Wednesday, May 13, 2020

The Bread of Affection Transformed (Mark 14:21,22)

The first time bread is mentioned is in relation to the curse. What had brought about the curse? “You may surely eat of every tree of the garden, but of the tree of the knowledge of good and evil you shall not eat, for in the day that you eat of it you shall surely die” (Genesis 2:16,17). Man ate, the curse was spoken, but did death come “in that day”?

“By the sweat of your face you shall eat bread, till you return to the ground, for out of it you were taken; for you are dust and to dust you shall return” (Genesis 3:19). This is the first time Bread is mentioned in the Bible. The rebellion had brought about eventual physical death, but on the day that the sin was born there was a spiritual death. Fellowship with God was broken and the sound of the Lord God walking in the cool of the day had caused the man and woman to hid. The Lord God drove them out of the garden, “lest he reach out his hand and take also from the tree of life and eat, and live forever” (Genesis 3:22).

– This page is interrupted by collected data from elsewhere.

(** * Smart Maintenance: ingestion buffer and ETL cycle orchestrator

    A shallow embedding of [data_ingestion_service.py] and
    [etl_pipeline.py].  Python objects become records, mutation becomes
    explicit state passing, exceptions become a [result] type, and calls
    into libraries whose code is not part of the repository (the date
    parsers, the epoch conversion, the square root) are fields of the
    [PyLib] class; readings of the clock are arguments.  The definitions
    come first, then the vocabulary of the properties, then the proofs. *)

From Stdlib Require Import ZArith QArith Qround Qminmax List String Ascii Bool.
From Stdlib Require Import Lia Lqa Permutation Sorted.
Import ListNotations.

Set Implicit Arguments.

(* ================================================================= *)
(** ** Python values *)

(** Exceptions the modelled code can raise and catch. *)
Inductive exn : Type :=
| JSONDecodeError | TypeError | ValueError | KeyError
| AttributeError | OverflowError | DatabaseError.

Inductive result (A : Type) : Type :=
| Ok (a : A)
| Raise (e : exn).
Arguments Ok {A} a.
Arguments Raise {A} e.

Definition bind {A B : Type} (r : result A) (k : A -> result B) : result B :=
  match r with
  | Ok a => k a
  | Raise e => Raise e
  end.

Declare Scope py_scope.
Delimit Scope py_scope with py.
Notation "x <- c ;; k" := (bind c (fun x => k))
  (at level 61, c at next level, right associativity) : py_scope.

(** Logging levels. *)
Inductive level : Type := DEBUG | INFO | WARNING | ERROR.

(** [datetime] values are instants on the time line. *)
Definition datetime : Type := Z.
Bind Scope Z_scope with datetime.

(** What [json.loads] returns.  An object is the decoded [dict], one
    binding per key. *)
#[warnings="-register-all"]
Inductive json : Type :=
| JNull
| JBool (b : bool)
| JNum (q : Q)
| JStr (s : string)
| JArr (l : list json)
| JObj (kv : list (string * json)).

(** Library calls made by the code. *)
Class PyLib : Type := {
  (** [datetime.fromisoformat]; [None] is [ValueError]. *)
  fromisoformat : string -> option datetime;
  (** [datetime.fromtimestamp] on seconds; [None] is an out-of-range error. *)
  fromtimestamp : Q -> option datetime;
  (** [x ** 0.5] and [np.sqrt] on a non-negative number. *)
  sqrt : Q -> Q;
  (** The scalar conversions of [pd.to_datetime]: a string (None when it
      is not a date, which raises) and an epoch number. *)
  parse_datetime : string -> option datetime;
  datetime_of_number : Q -> datetime
}.

(* ----------------------------------------------------------------- *)
(** *** Strings *)

Fixpoint str_drop (n : nat) (s : string) : string :=
  match n, s with
  | O, _ => s
  | S n', String _ s' => str_drop n' s'
  | S _, EmptyString => EmptyString
  end.

(** [pat in s] for two strings. *)
Fixpoint str_contains (pat s : string) : bool :=
  if String.prefix pat s then true
  else match s with
       | EmptyString => false
       | String _ s' => str_contains pat s'
       end.
(** ** The configuration snapshot *)

Lemma RefreshConfig_snapshot (w : World) (s : JitBase) :
  let snap := state_of (RefreshConfig w s) in
  m_accurate_cpu_cache_enabled snap = MAIN_ACCURATE_CPU_CACHE (config w)
  /\ m_fastmem_enabled snap
     = (if MAIN_ACCURATE_CPU_CACHE (config w) then false else MAIN_FASTMEM (config w))
  /\ m_low_dcbz_hack snap
     = (if MAIN_ACCURATE_CPU_CACHE (config w) then false else MAIN_LOW_DCBZ_HACK (config w))
  /\ m_enable_float_exceptions snap = MAIN_FLOAT_EXCEPTIONS (config w)
  /\ m_enable_div_by_zero_exceptions snap = MAIN_DIVIDE_BY_ZERO_EXCEPTIONS (config w).
Proof.
  cbv zeta. unfold RefreshConfig. unfold_m. cbn.
  destruct (MAIN_ACCURATE_CPU_CACHE (config w)) eqn:Hacc; cbn; rewrite ?Hacc;
    repeat split.
Qed.

(** C3: a snapshot that [RefreshConfig] takes with the accurate CPU cache
    enabled has fastmem and the low-DCBZ hack off; they stay off under every
    later call that is not another [RefreshConfig]; and
    [UpdateMemoryAndExceptionOptions] then derives fastmem generation off,
    whatever the other configuration values, the watchpoints, the MMU state
    and the rest of the engine are. *)
Theorem accurate_cache_forces_fastmem_off
  (wr : World) (s : JitBase) (later : list (World * Call)) (wu : World) :
  MAIN_ACCURATE_CPU_CACHE (config wr) = true ->
  without_refresh later = true ->
  let snap := state_of (RefreshConfig wr s) in
  let s' := state_of (run b later snap) in
  m_accurate_cpu_cache_enabled snap = true
  /\ m_fastmem_enabled snap = false
  /\ m_low_dcbz_hack snap = false
  /\ m_fastmem_enabled s' = false
  /\ m_low_dcbz_hack s' = false
  /\ fastmem (jo (state_of (UpdateMemoryAndExceptionOptions wu s'))) = false.
Proof.
  intros Hacc Hlater snap s'.
  destruct (RefreshConfig_snapshot wr s) as (Ha & Hf & Hd & _).
  fold snap in Ha, Hf, Hd. rewrite Hacc in Ha, Hf, Hd.
  destruct (run_keeps_snapshot later snap Hlater) as [Hf' Hd'].
  fold s' in Hf', Hd'.
  assert (Hfs : m_fastmem_enabled s' = false) by congruence.
  repeat split; try congruence.
  destruct (derived_options wu s') as [Hu _].
  rewrite Hu, Hfs. reflexivity.
Qed.

(** C9: when the latest [RefreshConfig] ran with the accurate CPU cache
    enabled, [InitBLROptimization] leaves the BLR optimization disabled,
    whatever block linking, fastmem and debugging are configured to, and
    [ProtectStack] then returns at once: no guard region, no call, no
    change. *)
Theorem accurate_cache_keeps_blr_disarmed
  (wr : World) (s : JitBase) (later : list (World * Call)) (wp : World) :
  MAIN_ACCURATE_CPU_CACHE (config wr) = true ->
  without_refresh later = true ->
  let s1 := state_of (run b later (state_of (RefreshConfig wr s))) in
  let s2 := state_of (InitBLROptimization s1) in
  m_fastmem_enabled s1 = false
  /\ m_enable_blr_optimization s2 = false
  /\ m_stack_guard s2 = m_stack_guard s1
  /\ ProtectStack b wp s2 = (tt, s2, []).
Proof.
  intros Hacc Hlater s1 s2.
  destruct (RefreshConfig_snapshot wr s) as (_ & Hf & _).
  rewrite Hacc in Hf.
  destruct (run_keeps_snapshot later (state_of (RefreshConfig wr s)) Hlater) as [Hf' _].
  fold s1 in Hf'.
  assert (Hfs : m_fastmem_enabled s1 = false) by congruence.
  assert (Hblr : m_enable_blr_optimization s2 = false).
  { subst s2. unfold InitBLROptimization. unfold_m. cbn.
    rewrite Hfs. apply andb_false_iff. left. apply andb_false_r. }
  repeat split; try assumption.
  unfold ProtectStack. unfold_m. rewrite Hblr. reflexivity.
Qed.

(** ** The stack guard *)

(** C8: [UnprotectStack] is idempotent.  A second call right after the
    first changes nothing and calls no collaborator, so calling twice leaves
    the engine and the trace of calling once; where pages are protected
    explicitly the first call leaves the guard pointer null. *)
Theorem UnprotectStack_idempotent (s : JitBase) :
  let once := UnprotectStack b s in
  let again := UnprotectStack b (state_of once) in
  again = (tt, state_of once, [])
  /\ (UnprotectStack b ;; UnprotectStack b) s = once
  /\ match target b with
     | Posix => m_stack_guard (state_of once) = 0
     | Win32 => once = (tt, s, [])
     end.
Proof.
  cbv zeta. unfold UnprotectStack. unfold_m.
  destruct (target b); cbn.
  - repeat split.
  - destruct (m_stack_guard s =? 0) eqn:Hg; cbn; rewrite ?Hg; cbn.
    + apply Z.eqb_eq in Hg. repeat split. exact Hg.
    + repeat split.
Qed.

(** What [HandleStackFault] does when the fault is not its own. *)
Lemma HandleStackFault_not_mine (w : World) (s : JitBase) :
  m_enable_blr_optimization s = false \/ IsCPUThread w = false ->
  HandleStackFault b w s = (false, s, []).
Proof.
  intros H. unfold HandleStackFault. unfold_m.
  assert (Hc : negb (m_enable_blr_optimization s) || negb (IsCPUThread w) = true).
  { destruct H as [H | H]; rewrite H; cbn; [reflexivity | apply orb_true_r]. }
  rewrite Hc. reflexivity.
Qed.
(** * Talkie: response caching in the HTTP request pipeline

    A shallow embedding of
    - [HttpClient.__init__] and [HttpClient.request]
      (src/talkie/core/client.py),
    - the [config] action of [cache_management] (src/talkie/cli/main.py),
    - the response cache they call into ([talkie.utils.cache]), whose
      module is not part of the sources and is modelled from the
      specification.

    Python values are embedded as follows: [str] is [string], [int] is [Z],
    [Optional[T]] is [option T], a [dict] that is only traversed is an
    association list (insertion order kept), a [dict] addressed by key is a
    [gmap]; an exception is a value of [Exn] and a call that may raise
    returns a sum.  Epoch seconds are integers.

    An object that defines neither [__bool__] nor [__len__] is truthy, so
    [if cached_response:] and [self.cache and ...] test for [None].  The
    calls to the logger have no effect on the result and are left out.
    Library functions (httpx, [json.dumps], [str], the hash of the key
    function) are parameters of the sections that use them. *)

From stdpp Require Import base option numbers list strings gmap pretty.
From Stdlib Require Import ZArith Lia Ascii String.

Set Warnings "-register-all".
Local Open Scope string_scope.

(** ** Strings *)

(** [str.upper] and [str.lower] on ASCII text, the alphabet of HTTP
    method names.  Bytes outside [a-z] / [A-Z] are left alone, while
    Python also maps letters outside ASCII.  No such letter has an
    upper-case form made of [G], [E] and [T] alone, so [upper m = "GET"]
    holds of exactly the strings [m] for which [m.upper() == "GET"]
    does, and the same goes for [PUT] and [PATCH].  It does not for
    [POST]: Python takes the long s (U+017F) to [S] and the ligatures
    U+FB05 and U+FB06 to [ST], so on a method spelt with one of these the
    comparison against [POST], and the upper-cased method itself, are
    outside this model, which is about method names in ASCII. *)
Definition upper_ascii (c : ascii) : ascii :=
  let n := nat_of_ascii c in
  if (97 <=? n)%nat && (n <=? 122)%nat then ascii_of_nat (n - 32) else c.

Definition lower_ascii (c : ascii) : ascii :=
  let n := nat_of_ascii c in
  if (65 <=? n)%nat && (n <=? 90)%nat then ascii_of_nat (n + 32) else c.

Fixpoint upper (s : string) : string :=
  match s with
  | EmptyString => EmptyString
  | String c s' => String (upper_ascii c) (upper s')
  end.

Fixpoint lower (s : string) : string :=
  match s with
  | EmptyString => EmptyString
  | String c s' => String (lower_ascii c) (lower s')
  end.

(** [needle in haystack] for strings. *)
Fixpoint contains (needle haystack : string) : bool :=
  String.prefix needle haystack ||
  match haystack with
  | EmptyString => false
  | String _ rest => contains needle rest
  end.

(** ** Python values *)

(** The [Any] of [Dict[str, Any]], restricted to what a JSON or form body
    can hold: the values [json.dumps] serializes.  A dictionary that
    holds another Python object (a set, bytes, a structure that contains
    itself) is outside this type. *)
Inductive PyValue : Type :=
| PyNone
| PyBool (b : bool)
| PyInt (z : Z)
| PyStr (s : string)
| PyList (items : list PyValue)
| PyDict (items : list (string * PyValue)).

Definition Dict : Type := list (string * PyValue).
Definition Headers : Type := list (string * string).

(** Truthiness of an [Optional[Dict]]: [None] and [{}] are falsy. *)
Definition dict_truthy (d : option Dict) : bool :=
  match d with
  | None => false
  | Some [] => false
  | Some (_ :: _) => true
  end.

(** ** Cache configuration *)

(** [CacheConfig]: the fields the tests construct and the CLI prints. *)
Record CacheConfig : Type := mkCacheConfig {
  enabled : bool;
  default_ttl : Z;
  max_entries : Z;
  max_size_mb : Z;
  cache_get : bool;
  cache_post : bool;
  cache_graphql : bool;
  cache_dir : string
}.

(** A value held by the mapping that [model_dump] produces. *)
Inductive ConfigValue : Type :=
| VBool (b : bool)
| VInt (z : Z)
| VStr (s : string).

Definition as_bool (v : ConfigValue) : option bool :=
  match v with VBool b => Some b | _ => None end.
Definition as_int (v : ConfigValue) : option Z :=
  match v with VInt z => Some z | _ => None end.
Definition as_str (v : ConfigValue) : option string :=
  match v with VStr s => Some s | _ => None end.

(** [CacheConfig.model_dump()]: every field under its own name. *)
Definition model_dump (c : CacheConfig) : gmap string ConfigValue :=
  <["enabled" := VBool (enabled c)]>
  (<["default_ttl" := VInt (default_ttl c)]>
  (<["max_entries" := VInt (max_entries c)]>
  (<["max_size_mb" := VInt (max_size_mb c)]>
  (<["cache_get" := VBool (cache_get c)]>
  (<["cache_post" := VBool (cache_post c)]>
  (<["cache_graphql" := VBool (cache_graphql c)]>
  (<["cache_dir" := VStr (cache_dir c)]> ∅))))))).

(** The invariant of the data model: numeric fields are non-negative. *)
Definition config_valid (c : CacheConfig) : Prop :=
  (0 <= default_ttl c)%Z /\ (0 <= max_entries c)%Z /\ (0 <= max_size_mb c)%Z.

Section Config.

(** The default cache directory depends on the platform. *)
Variable platform_cache_dir : string.

(** Modelled from the spec: the validation run by the [CacheConfig]
    constructor (talkie/utils/cache.py is missing).  It is kept abstract:
    the results below hold whatever values it rejects. *)
Variable validate : CacheConfig -> bool.

(** [CacheConfig()] (section 3 of the specification, [test_default_config]). *)
Definition default_config : CacheConfig :=
  {| enabled := true; default_ttl := 300; max_entries := 1000;
     max_size_mb := 100; cache_get := true; cache_post := false;
     cache_graphql := true; cache_dir := platform_cache_dir |}.

(** Read one keyword argument: the default when the key is missing, an
    error when the value has the wrong type. *)
Definition field {A} (conv : ConfigValue -> option A) (dflt : A)
    (key : string) (d : gmap string ConfigValue) : option A :=
  match d !! key with
  | None => Some dflt
  | Some v => conv v
  end.

(** Modelled from the spec: the constructor call on the dumped mapping, that is the constructor of the
    configuration model (talkie/utils/cache.py is missing): each field is
    taken from the keyword of its name, a missing keyword takes the
    default, and the result is validated.  [None] stands for the
    exception the constructor raises. *)
Definition CacheConfig_new (d : gmap string ConfigValue) : option CacheConfig :=
  e ← field as_bool (enabled default_config) "enabled" d;
  t ← field as_int (default_ttl default_config) "default_ttl" d;
  n ← field as_int (max_entries default_config) "max_entries" d;
  m ← field as_int (max_size_mb default_config) "max_size_mb" d;
  g ← field as_bool (cache_get default_config) "cache_get" d;
  p ← field as_bool (cache_post default_config) "cache_post" d;
  q ← field as_bool (cache_graphql default_config) "cache_graphql" d;
  dir ← field as_str (cache_dir default_config) "cache_dir" d;
  let c := mkCacheConfig e t n m g p q dir in
  if validate c then Some c else None.

End Config.

(** ** HTTP messages *)

(** The arguments of [HttpClient.request]. *)
Record Request : Type := mkRequest {
  req_method : string;
  req_url : string;
  req_headers : option Headers;
  req_params : option Headers;
  req_json_data : option Dict;
  req_data : option Dict;
  req_files : option Dict
}.

(** [httpx.Request] as the cache reads it back from a response. *)
Record SentRequest : Type := mkSentRequest {
  sent_method : string;
  sent_url : string;
  sent_headers : option Headers;
  sent_params : option Headers;
  sent_body : option string
}.

(** [httpx.Response]: status, headers, body bytes and, for a response that
    came off the network, the request that produced it. *)
Record Response : Type := mkResponse {
  resp_status_code : Z;
  resp_headers : Headers;
  resp_content : string;
  resp_request : option SentRequest
}.

(** Exceptions, by the class an [except] clause of [request] tells apart;
    each carries its [str(e)]. *)
Inductive Exn : Type :=
| TimeoutException (msg : string)
| ConnectError (msg : string)
| NetworkError (msg : string)
| HTTPStatusError (msg : string) (response : Response)
| RequestError (msg : string)
| OtherException (msg : string).

Definition exn_str (e : Exn) : string :=
  match e with
  | TimeoutException m | ConnectError m | NetworkError m
  | HTTPStatusError m _ | RequestError m | OtherException m => m
  end.

(** ** Cache entries and the cache instance *)

(** [CacheEntry], with the fields that the tests pass to its constructor. *)
Record CacheEntry : Type := mkCacheEntry {
  url : string;
  method : string;
  headers : option Headers;
  params : option Headers;
  body : option string;
  status_code : Z;
  response_headers : Headers;
  response_body : string;
  cached_at : Z;
  expires_at : Z
}.

(** Modelled from the spec: [CacheEntry.is_expired] (talkie/utils/cache.py
    is missing): expired iff the current time has reached [expires_at]. *)
Definition is_expired (e : CacheEntry) (now : Z) : bool := (expires_at e <=? now)%Z.

(** [ResponseCache]: the attributes the tests read, [config] and [index];
    the index is a [dict] from cache key to entry, in insertion order, and
    holds the payload inline. *)
Record ResponseCache : Type := mkResponseCache {
  config : CacheConfig;
  index : list (string * CacheEntry)
}.

Definition with_index (rc : ResponseCache) (idx : list (string * CacheEntry)) : ResponseCache :=
  {| config := config rc; index := idx |}.

(** Modelled from the spec: the three accesses to the index of the store
    (talkie/utils/cache.py is missing), with the meaning of a Python
    [dict].  [index.get(key)]: *)
Fixpoint index_get (key : string) (idx : list (string * CacheEntry)) : option CacheEntry :=
  match idx with
  | [] => None
  | (k, e) :: rest => if String.eqb k key then Some e else index_get key rest
  end.

(** [index[key] = e]: an existing key keeps its place, a new one goes last. *)
Fixpoint index_set (key : string) (e : CacheEntry) (idx : list (string * CacheEntry))
    : list (string * CacheEntry) :=
  match idx with
  | [] => [(key, e)]
  | (k, v) :: rest =>
      if String.eqb k key then (key, e) :: rest else (k, v) :: index_set key e rest
  end.

(** [del index[key]] (no error when the key is absent). *)
Fixpoint index_del (key : string) (idx : list (string * CacheEntry))
    : list (string * CacheEntry) :=
  match idx with
  | [] => []
  | (k, v) :: rest =>
      if String.eqb k key then rest else (k, v) :: index_del key rest
  end.

Definition index_keys (idx : list (string * CacheEntry)) : list string := idx.*1.

(** Modelled from the spec: the entry that eviction takes first, "oldest
    [cached_at] first" (talkie/utils/cache.py is missing); among entries of
    equal age the earliest inserted. *)
Fixpoint oldest (idx : list (string * CacheEntry)) : option (string * CacheEntry) :=
  match idx with
  | [] => None
  | x :: rest =>
      match oldest rest with
      | None => Some x
      | Some y => if (cached_at x.2 <=? cached_at y.2)%Z then Some x else Some y
      end
  end.

(** ** Cacheability policy *)

Inductive GraphQLOperation : Type := Query | Mutation | Subscription.

(** The keyword of an operation type. *)
Definition keyword (op : GraphQLOperation) : string :=
  match op with
  | Query => "query"
  | Mutation => "mutation"
  | Subscription => "subscription"
  end.

(** Some operation keyword occurs in [t]. *)
Definition mentions_keyword (t : string) : bool :=
  contains (keyword Mutation) t || contains (keyword Subscription) t
  || contains (keyword Query) t.

(** Modelled from the spec: "search for the operation keyword preceding
    the opening brace" (section 9; talkie/utils/cache.py is missing).  The
    opening brace is the first brace of the raw body that has an
    operation keyword before it, and the result is the text before that
    brace; [seen] is the text read so far.  The brace that opens the JSON
    object has no keyword before it and is passed over. *)
Fixpoint operation_text (seen rest : string) : option string :=
  match rest with
  | EmptyString => None
  | String c rest' =>
      if Ascii.eqb c "{" && mentions_keyword seen then Some seen
      else operation_text (seen ++ String c EmptyString) rest'
  end.

(** Modelled from the spec: the heuristic that reads the operation type
    off the raw body, "presence of the literal keyword [query] as the
    operation type rather than [mutation] or [subscription]" (section
    4.3): among the keywords before the opening brace, [mutation] and
    [subscription] take precedence over [query], which is also the name of
    the JSON member that holds the document (talkie/utils/cache.py is
    missing). *)
Definition graphql_operation (body : option string) : option GraphQLOperation :=
  match body with
  | None => None
  | Some b =>
      match operation_text "" b with
      | None => None
      | Some t =>
          if contains (keyword Mutation) t then Some Mutation
          else if contains (keyword Subscription) t then Some Subscription
          else if contains (keyword Query) t then Some Query
          else None
      end
  end.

Many years later the children of Israel were released from bondage in Egypt by the blood of a lamb. The physical bondage they experienced in Egypt is a picture of the spiritual bondage that is experienced because of sin.  Lord led them into a wilderness where they were not able to toil for bread. Instead they were provided with bread from heaven in the form of manna. This was memorialize by the Passover Feast. The Passover is a festival of freedom.

Passover begins when the host holds up a piece of unleavened bread and says, “This is the bread of affliction our ancestors ate in the land of Egypt. Let all who are hungry come and eat.”  A child, or the youngest present, then asks a series of questions about, “why this night is different from all others nights.” The evening is spent remembering and retelling the story of the Exodus while eating the unleaded bread, the bitter herbs of suffering, and drinking the wine of freedom.

“And as they were eating, he took bread, and blessed it, broke it, and gave it to them, and said, “Take; this is my body” (Mark 14:22). Fellowship with God was restored at the Passover table. Jesus took the bread of affection and changed it into a symbol of freedom. The curse was broken on the cross. The bread that was produced by the sweat of man’s brow was temporal and still death would come. The bread from heaven given by Christ was eternal and brought with it life. What could not be accomplished by the sweat of man’s brow was accomplished by the outstretched arms of Christ our savior.